Dies sind die Eckpunkte des vorbereitenden Dokuments, das Gustavo Visentini, Professor für Handelsrecht an der Luiss und wissenschaftlicher Leiter der neu gegründeten Stiftung, die den Namen seines Vaters Bruno trägt, im Hinblick auf das in Orvieto abzuhaltende Seminar über Krisenszenarien ausgearbeitet hat 23. und 24. März.
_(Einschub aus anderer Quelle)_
(* ===== verification/Tcp.v ===== *)
(** * TCP listener and connections ([lwip/tcp.rs])

    The listener hands accepted pcbs to the worker through a channel; a
    connection receives its packets through another channel.  Callbacks run on
    lwIP's thread, the rest on the Embassy executor. *)

From S2P Require Import Prelude Prog Net Vendor VendorRef Data Ffi Env Lwip Pbuf.

(** [TCP_WRITE_FLAG_COPY] and the address [ip_addr_any]. *)
Definition TCP_WRITE_FLAG_COPY : Z := 1.
Definition ip_addr_any : Z := 0.

(** [MAX_TCP_CONNECTION_CHANNEL_SIZE]. *)
Definition MAX_TCP_CONNECTION_CHANNEL_SIZE : nat := 12.

Section tcp.
Context `{V : Vendor}.

(** ** The listener *)

Definition listen (port : Z) : io (result unit err_t) :=
  async_lwip (
    p ← rt (pcb_load Obj_TcpListener);
    if decide (p <> null) then Ret (Err err_t.Val)
    else
      pcb ← lwip tcp_new;
      if decide (pcb = null) then Ret (Err err_t.Mem)
      else
        err ← lwip (tcp_bind pcb ip_addr_any port);
        if decide (err <> err_t.Ok) then
          lwip (tcp_close pcb);;
          Ret (Err err)
        else
          listen_pcb ← lwip (tcp_listen_with_backlog pcb 2);
          if decide (listen_pcb = null) then Ret (Err err_t.Mem)
          else
            lwip (tcp_arg listen_pcb (Some Obj_TcpListener));;
            lwip (tcp_accept listen_pcb (Some Listener_accept));;
            rt (pcb_store Obj_TcpListener listen_pcb);;
            Ret (Ok tt)).

(** The accept callback; [arg] is whether lwIP passes a non-null argument. *)
Definition listener_accept (arg : bool) (pcb : ptr) (err : err_t) : io err_t :=
  if decide (err <> err_t.Ok) then Ret err_t.Ok
  else if decide (pcb = null) then Ret err_t.Ok
  else if negb arg then Ret err_t.Ok
  else
    lwip (tcp_arg pcb None);;
    lwip (tcp_recv pcb (Some Listener_hold_recv));;
    sent ← rt (listener_try_send pcb);
    if negb sent then
      lwip (tcp_abort pcb);;
      Ret err_t.Ok
    else Ret err_t.Ok.

(** The receive callback of a pcb that waits in the channel. *)
Definition listener_hold_recv (arg : bool) (pcb : ptr) (buf : pbuf_ptr) (err : err_t) : io err_t :=
  Ret err_t.Mem.

(** [while let Ok(pending) = channel.try_receive()] of the listener's drop. *)
Fixpoint abort_pending (fuel : nat) : io unit :=
  match fuel with
  | O => Fuel
  | S fuel =>
      item ← rt listener_try_receive;
      match item with
      | None => Ret tt
      | Some pending_pcb =>
          (if decide (pending_pcb <> null) then lwip (tcp_abort pending_pcb) else Ret tt);;
          abort_pending fuel
      end
  end.

Definition drop_listener (fuel : nat) : io unit :=
  lwip sys_mutex_lock;;
  pcb ← rt (pcb_swap Obj_TcpListener null);
  (if decide (pcb <> null) then
     lwip (tcp_accept pcb None);;
     lwip (tcp_arg pcb None);;
     err ← lwip (tcp_close pcb);
     (if decide (err <> err_t.Ok) then lwip (tcp_abort pcb) else Ret tt);;
     abort_pending fuel
   else Ret tt);;
  lwip sys_mutex_unlock.

(** ** A connection *)

Definition attach_callbacks : io (result unit err_t) :=
  async_lwip (
    pcb ← rt (pcb_load Obj_TcpConnection);
    if decide (pcb = null) then Ret (Err err_t.Val)
    else
      lwip (tcp_arg pcb (Some Obj_TcpConnection));;
      lwip (tcp_recv pcb (Some Connection_recv));;
      lwip (tcp_err pcb (Some Connection_err));;
      lwip (tcp_sent pcb (Some Connection_sent));;
      refused ← lwip (derusting_tcp_has_refused_data pcb);
      (if refused : bool then lwip (tcp_process_refused_data pcb);; Ret tt else Ret tt);;
      Ret (Ok tt)).

Definition receive : io (option PacketBuffer) :=
  item ← rt conn_receive;
  match item with
  | None => Ret None
  | Some pkt =>
      let len := total_len pkt in
      pcb ← rt (pcb_load Obj_TcpConnection);
      (if decide (pcb <> null) then
         async_lwip (
           current_pcb ← rt (pcb_load Obj_TcpConnection);
           (if decide (current_pcb <> null) then lwip (tcp_recved current_pcb len) else Ret tt);;
           Ret (Ok tt));;
         Ret tt
       else Ret tt);;
      Ret (Some pkt)
  end.

Definition response (b : bytes) : io (result unit err_t) :=
  if decide (len b > u16_max) then Ret (Err err_t.Val)
  else
    async_lwip (
      pcb ← rt (pcb_load Obj_TcpConnection);
      if decide (pcb = null) then Ret (Err err_t.Mem)
      else
        err ← lwip (tcp_write pcb b TCP_WRITE_FLAG_COPY);
        if decide (err <> err_t.Ok) then Ret (Err err)
        else
          err ← lwip (tcp_output pcb);
          if decide (err <> err_t.Ok) then Ret (Err err)
          else Ret (Ok tt)).

(** The receive callback. A packet that the full channel gives back is dropped,
    which frees it. *)
Definition connection_recv (arg : bool) (pcb : ptr) (buf : pbuf_ptr) (err : err_t) : io err_t :=
  if negb arg then
    (if pbuf_is_null buf then Ret tt else lwip (pbuf_free (pbuf_addr buf));; Ret tt);;
    Ret err_t.Val
  else if pbuf_is_null buf then
    rt (conn_try_send None);;
    Ret err_t.Ok
  else
    pb ← unwrap (result_ok (try_from buf));
    sent ← rt (conn_try_send (Some pb));
    if sent : bool then Ret err_t.Ok
    else
      drop_packet pb;;
      Ret err_t.Mem.

Definition connection_err (arg : bool) (err : err_t) : io unit :=
  if arg then
    rt (pcb_store Obj_TcpConnection null);;
    rt (conn_try_send None);;
    Ret tt
  else Ret tt.

Definition connection_sent (arg : bool) (pcb : ptr) (len : Z) : io err_t := Ret err_t.Ok.

(** [while let Ok(item) = channel.try_receive()] of the connection's drop. *)
Fixpoint drain_channel (fuel : nat) (pcb : ptr) : io unit :=
  match fuel with
  | O => Fuel
  | S fuel =>
      item ← rt conn_try_receive;
      match item with
      | None => Ret tt
      | Some (Some pkt) =>
          lwip (tcp_recved pcb (total_len pkt));;
          drop_packet pkt;;
          drain_channel fuel pcb
      | Some None => drain_channel fuel pcb
      end
  end.

(** [impl Drop for TcpConnection]: the channel holds at most
    [MAX_TCP_CONNECTION_CHANNEL_SIZE] items and only grows under the core lock,
    which this closure holds. *)
Definition drop_connection : io unit :=
  blocking_lwip (
    pcb ← rt (pcb_swap Obj_TcpConnection null);
    (if decide (pcb <> null) then
       refused ← lwip (derusting_tcp_has_refused_data pcb);
       (if refused : bool then lwip (tcp_process_refused_data pcb);; Ret tt else Ret tt);;
       drain_channel (S MAX_TCP_CONNECTION_CHANNEL_SIZE) pcb;;
       lwip (tcp_recv pcb None);;
       lwip (tcp_err pcb None);;
       lwip (tcp_sent pcb None);;
       lwip (tcp_arg pcb None);;
       lwip (tcp_output pcb);;
       lwip (tcp_close pcb);;
       Ret tt
     else Ret tt);;
    Ret (Ok tt : result unit err_t));;
  items ← rt conn_clear;
  for_each (fun item => match item with Some pkt => drop_packet pkt | None => Ret tt end) items.

(** [TcpListener::with_connection]: the connection is created around the next
    accepted pcb and dropped when [fcn] is done with it. *)
Definition with_connection (fcn : io unit) : io unit :=
  pcb ← rt listener_receive;
  rt (pcb_store Obj_TcpConnection pcb);;
  attach_callbacks;;
  fcn;;
  drop_connection.

(** ** Lock discipline *)

Lemma locked_for_each {A} l (f : A -> io unit) xs :
  (forall x, locked l (f x) l) -> locked l (for_each f xs) l.
Proof. intros Hf. induction xs as [|x xs IH]; cbn [for_each]; locked_tac. Qed.

Lemma locked_listen port : locked Unlocked (listen port) Unlocked.
Proof. unfold listen. locked_tac. Qed.

Lemma locked_listener_accept l arg pcb err : l <> Unlocked -> locked l (listener_accept arg pcb err) l.
Proof. intros Hl. unfold listener_accept. locked_tac. Qed.

Lemma locked_abort_pending fuel : locked Locked (abort_pending fuel) Locked.
Proof.
  induction fuel as [|fuel IH]; cbn [abort_pending]; [by intros tr a [-> ?]|]. locked_tac.
Qed.

Lemma locked_mutex_lock : locked Unlocked (lwip sys_mutex_lock) Locked.
Proof. intros tr a H. exec_steps H. cbn. intros _. by exists Locked. Qed.

Lemma locked_mutex_unlock : locked Locked (lwip sys_mutex_unlock) Unlocked.
Proof. intros tr a H. exec_steps H. cbn. intros _. by exists Unlocked. Qed.

Lemma locked_drop_listener fuel : locked Unlocked (drop_listener fuel) Unlocked.
Proof.
  unfold drop_listener. eapply locked_bind; [apply locked_mutex_lock|intros _].
  eapply locked_bind; [locked_tac|intros pcb].
  eapply locked_bind; [|intros _; apply locked_mutex_unlock].
  pose proof (locked_abort_pending fuel). locked_tac.
Qed.

Lemma locked_attach : locked Unlocked attach_callbacks Unlocked.
Proof. unfold attach_callbacks. locked_tac. Qed.

Lemma locked_receive : locked Unlocked receive Unlocked.
Proof. unfold receive. locked_tac. Qed.

Lemma locked_response b : locked Unlocked (response b) Unlocked.
Proof. unfold response. locked_tac. Qed.

Lemma locked_connection_recv l arg pcb buf err :
  l <> Unlocked -> locked l (connection_recv arg pcb buf err) l.
Proof. intros Hl. unfold connection_recv. locked_tac. Qed.

Lemma locked_drain l fuel pcb : l <> Unlocked -> locked l (drain_channel fuel pcb) l.
Proof.
  intros Hl. induction fuel as [|fuel IH]; cbn [drain_channel]; [by intros tr a [-> ?]|]. locked_tac.
Qed.

Lemma locked_drop_connection l : locked l drop_connection l.
Proof.
  unfold drop_connection. eapply locked_bind.
  - apply locked_blocking. intros l' Hl.
    pose proof (fun f p => locked_drain l' f p Hl). locked_tac.
  - intros _. eapply locked_bind; [locked_tac|intros items]. apply locked_for_each. locked_tac.
Qed.

Lemma locked_with_connection fcn :
  locked Unlocked fcn Unlocked -> locked Unlocked (with_connection fcn) Unlocked.
Proof.
  intros Hf. unfold with_connection.
  pose proof locked_attach. pose proof (locked_drop_connection Unlocked). locked_tac.
Qed.

(** ** The receive window *)

(** The lengths given back to the window, the pcb that was found and the answers of
    [tcpip_callback]. *)
Definition recved_seen (X : Type) (c : call X) : X -> list Z :=
  match c in call X return X -> list Z with
  | CLwip c =>
      match c in lwip_call X return X -> list Z with
      | tcp_recved _ n => fun _ => [n]
      | _ => fun _ => []
      end
  | _ => fun _ => []
  end.

Definition pcb_seen (X : Type) (c : call X) : X -> list ptr :=
  match c in call X return X -> list ptr with
  | CRt c =>
      match c in rt_call X return X -> list ptr with
      | pcb_load _ => fun p => [p]
      | _ => fun _ => []
      end
  | _ => fun _ => []
  end.

Definition queued_seen (X : Type) (c : call X) : X -> list err_t :=
  match c in call X return X -> list err_t with
  | CLwip c =>
      match c in lwip_call X return X -> list err_t with
      | tcpip_callback => fun e => [e]
      | _ => fun _ => []
      end
  | _ => fun _ => []
  end.

(** Taking a packet gives back to the receive window exactly the number of bytes its
    chunks hold, once, unless the connection is gone or lwIP could not queue
    the call. *)
Theorem receive_window tr p :
  packet_wf p -> exec receive tr (Done (Some p)) ->
  collect recved_seen tr = [len (packet_data p)] \/
  collect recved_seen tr = [] /\
    (null ∈ collect pcb_seen tr \/ Exists (fun e => e <> err_t.Ok) (collect queued_seen tr)).
Proof.
  intros Hwf H. exec_step H as [q|]; [|by exec_steps H]. exec_step H as pcb. case_decide as Hp.
  - exec_step H as e. case_decide as He.
    + exec_steps H. right. split; [done|]. right. cbn. by constructor.
    + exec_step H as pcb'. case_decide as Hp'.
      * exec_steps H. left. cbn. by rewrite total_len_data.
      * exec_steps H. right. split; [done|]. left. cbn. set_solver.
  - exec_steps H. right. split; [done|]. left. cbn. set_solver.
Qed.

Lemma total_receive : total receive.
Proof. unfold receive. total_tac. Qed.

Lemma total_response b : total (response b).
Proof. unfold response. total_tac. Qed.

Lemma total_attach : total attach_callbacks.
Proof. unfold attach_callbacks. total_tac. Qed.
End tcp.

#[export] Hint Resolve locked_receive locked_response locked_attach locked_drop_connection total_receive total_response
  total_attach : derust.

Lemma receive_window_witness :
  let p := demo_packet [lit "ab"; lit "c"] in
  let tr := run_trace demo_h receive (demo_start [Some p]) in
  collect recved_seen tr = [3] \/
  collect recved_seen tr = [] /\
    (null ∈ collect pcb_seen tr \/ Exists (fun e => e <> err_t.Ok) (collect queued_seen tr)).
Proof.
  apply (receive_window _ (demo_packet [lit "ab"; lit "c"])); [|by_run].
  split; [done|]. split; [done|]. by repeat split.
Defined.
Visentinis Analyse ist sehr kritisch gegenüber der Unzulänglichkeit der Antworten, die die Staaten auf die Krise gegeben haben, die 2007 in den USA entstand und sich dann auf Europa und die Welt ausbreitete, wird jedoch von einer Reihe von Vorschlägen begleitet, die sowohl Europa als auch Italien betreffen : zwei Realitäten, die im Zeichen der Marktwirtschaft von oben nach unten reformiert werden müssen.
Nachfolgend veröffentlichen wir sowohl das Seminarprogramm als auch den Text des Visentini-Dokuments mit dem Titel „Vier Szenarien für Italien: politisch, wirtschaftlich, sozial, kulturell“.